Sur un festival photo dans le sud de la Chine j’ai rencontré un collectionneur d’une archive privée basée à Londres intitulée « Archive of Modern Conflict », pour laquelle j’ai travaillé en tant que consultant. Pendant quelques années je m’occupais de leur acheter de la photographie contemporaine. Je travaillais essentiellement avec de la photographie d’auteur : au quotidien j’évoluais autour de cet objet sacré qu’est la photographie en édition limitée, signée, chère et à manipuler avec précaution…

Au bout d’un moment cela m’a pesé, alors j’ai essayé de chercher ailleurs. C’est ce qui m’a amené à une déchèterie où j’ai trouvé quelqu’un qui était spécialisé dans le recyclage de déchets qui contiennent des nitrates d’argent – je me suis retrouvé face à quelqu’un qui potentiellement détruisait plusieurs centaines de milliers de négatifs, alors je lui ai proposé de les racheter au kilo. C’est comme ça que le projet a commencé, et ça fait maintenant 12 ans que je rachète ce qu’il veut bien me revendre.

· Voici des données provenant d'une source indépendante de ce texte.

Lemma in_offsets x n k : In k (map (Z.add x) (seqZ 0 n)) <-> x <= k < x + n.
Proof.
  rewrite in_map_iff. split.
  - intros (i & <- & Hi). apply in_seqZ in Hi. lia.
  - intros H. exists (k - x). split; [lia|]. apply in_seqZ. lia.
Qed.

Lemma in_rect_spec x y w h px py :
  in_rect x y w h px py = true <-> x <= px < x + w /\ y <= py < y + h.
Proof.
  unfold in_rect. rewrite !andb_true_iff, !Z.leb_le, !Z.ltb_lt. lia.
Qed.

(** The picture a rectangle of [tui_set_cell] calls leaves. *)
Lemma rect_spec c x y w h ch :
  ctx_wf c -> in_frame c = true ->
  let c' :=
    set_cells c (grid (map (Z.add x) (seqZ 0 w)) (map (Z.add y) (seqZ 0 h)))
              ch in
  (forall px py, visible c px py ->
     back_buffer c' !! cell_index px py
     = if in_rect x y w h px py then Some (pen_cell c ch)
       else back_buffer c !! cell_index px py)
  /\ (forall j, (forall px py, visible c px py -> cell_index px py <> j) ->
        back_buffer c' !! j = back_buffer c !! j)
  /\ c' = set_back_buffer (back_buffer c') c.
Proof.
  intros Hwf Hin c'. subst c'.
  destruct (set_cells_spec ch c Hwf Hin
              (grid (map (Z.add x) (seqZ 0 w)) (map (Z.add y) (seqZ 0 h))))
    as (E & _ & A & B).
  split; [|split; [|exact E]].
  - intros px py V. destruct (in_rect x y w h px py) eqn:R.
    + apply in_rect_spec in R.
      apply (A (px, py)); [|exact V].
      apply in_grid. cbn [fst snd]. rewrite !in_offsets. exact R.
    + apply B. intros [qx qy] Hq Vq Eq. cbn [fst snd] in *.
      apply in_grid in Hq. cbn [fst snd] in Hq. rewrite !in_offsets in Hq.
      destruct Hwf as [_ _ Hw _ _]. destruct V as [Vx Vy], Vq as [Qx Qy].
      destruct (cell_index_inj qx qy px py) as [-> ->]; try lia.
      apply in_rect_spec in Hq. congruence.
  - intros j Hj. apply B. intros [qx qy] _ Vq. apply Hj. exact Vq.
Qed.

(** X13.  In a frame, [tui_fill] stores the code point with the current
    pen in every cell of the rectangle that lies in the visible area, and
    changes no other cell and nothing else of the context: the part of the
    rectangle off the screen is cut off, and a width or height of zero or
    less paints nothing. *)
Theorem fill_paints_rectangle c x y w h ch :
  ctx_wf c -> in_frame c = true ->
  (forall px py, visible c px py ->
     back_buffer (ctx_fill c x y w h ch) !! cell_index px py
     = if in_rect x y w h px py then Some (pen_cell c ch)
       else back_buffer c !! cell_index px py)
  /\ (forall j, (forall px py, visible c px py -> cell_index px py <> j) ->
        back_buffer (ctx_fill c x y w h ch) !! j = back_buffer c !! j)
  /\ ctx_fill c x y w h ch
     = set_back_buffer (back_buffer (ctx_fill c x y w h ch)) c.
Proof.
  intros Hwf Hin. rewrite (fill_is_set_cells c x y w h ch Hin).
  exact (rect_spec c x y w h ch Hwf Hin).
Qed.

Culturisme, tirage d’époque #TS617 ©Thomas Sauvin

Je suis quelqu’un d’assez monomaniaque, quand je fais quelque chose je le fais quotidiennement pendant très longtemps. Il y a eu un effet boule de neige, je me suis mis à récupérer énormément de photos dans cette déchèterie, ça m’a donné envie de regarder ailleurs donc j’ai acheté encore plus de choses sur internet et sur les marchés…

Et puisque les gens en Chine savaient que j’achetais des choses ils m’en proposaient encore plus. S’est constitué comme ça une archive qui compte aujourd’hui plus d’un million de photos, avec comme point commun de venir de Chine et d’être des photos abandonnées, négligées, des photos sur le point de disparaître.

Il fallait désacraliser la photographie, pour toi ?

C’était un bol d’air. Faire face à un sac de 45 kilos de négatifs, de regarder ces images sans savoir qui en étaient les auteurs, quand elles avaient été produites, où elles avaient été prises, ne pas avoir un artiste qui aurait un discours élaboré derrière ces images, c’était rafraichissant, enivrant.

En mettant en lumière des anonymes, ce travail d’archive constitue un véritable panorama de l’histoire récente de la Chine, des différents modes de vie qui cohabitent. Ces témoignages de la vie quotidienne sont essentiellement composés de portraits, de photos de famille mais aussi d’objets ; des traces, presque des preuves finalement. Comment as-tu sélectionné les images ?

La sélection se fait de manière très intuitive, très accidentelle. Au fil du temps, des images ressortent, je les imprime, je les mets sur un panneau métallique juste à côté de mon bureau, je vis avec elles. Je garde les images que je n’arrive pas à oublier.

Tirage D’époque #597 ©Thomas Sauvin

Pour l’élaboration de ce livre, j’ai dans un premier temps donné toutes les images qui avaient été publiées dans les dix livres que j’ai faits à partir de cette archive, ce qui représentait un nombre d’images assez important. Joanna Starck [conceptrice graphique de la collection] a fait son chemin et une première proposition de sélection qui fonctionnait, mais qui ne m’animait pas particulièrement. J’avais l’impression que c’étaient des choses que je connaissais déjà parfaitement. On s’est finalement rencontré pour secouer un peut tout ça et y injecter des trouvailles récentes, des archives à peine constituées, des images de mes dernières semaines de travail.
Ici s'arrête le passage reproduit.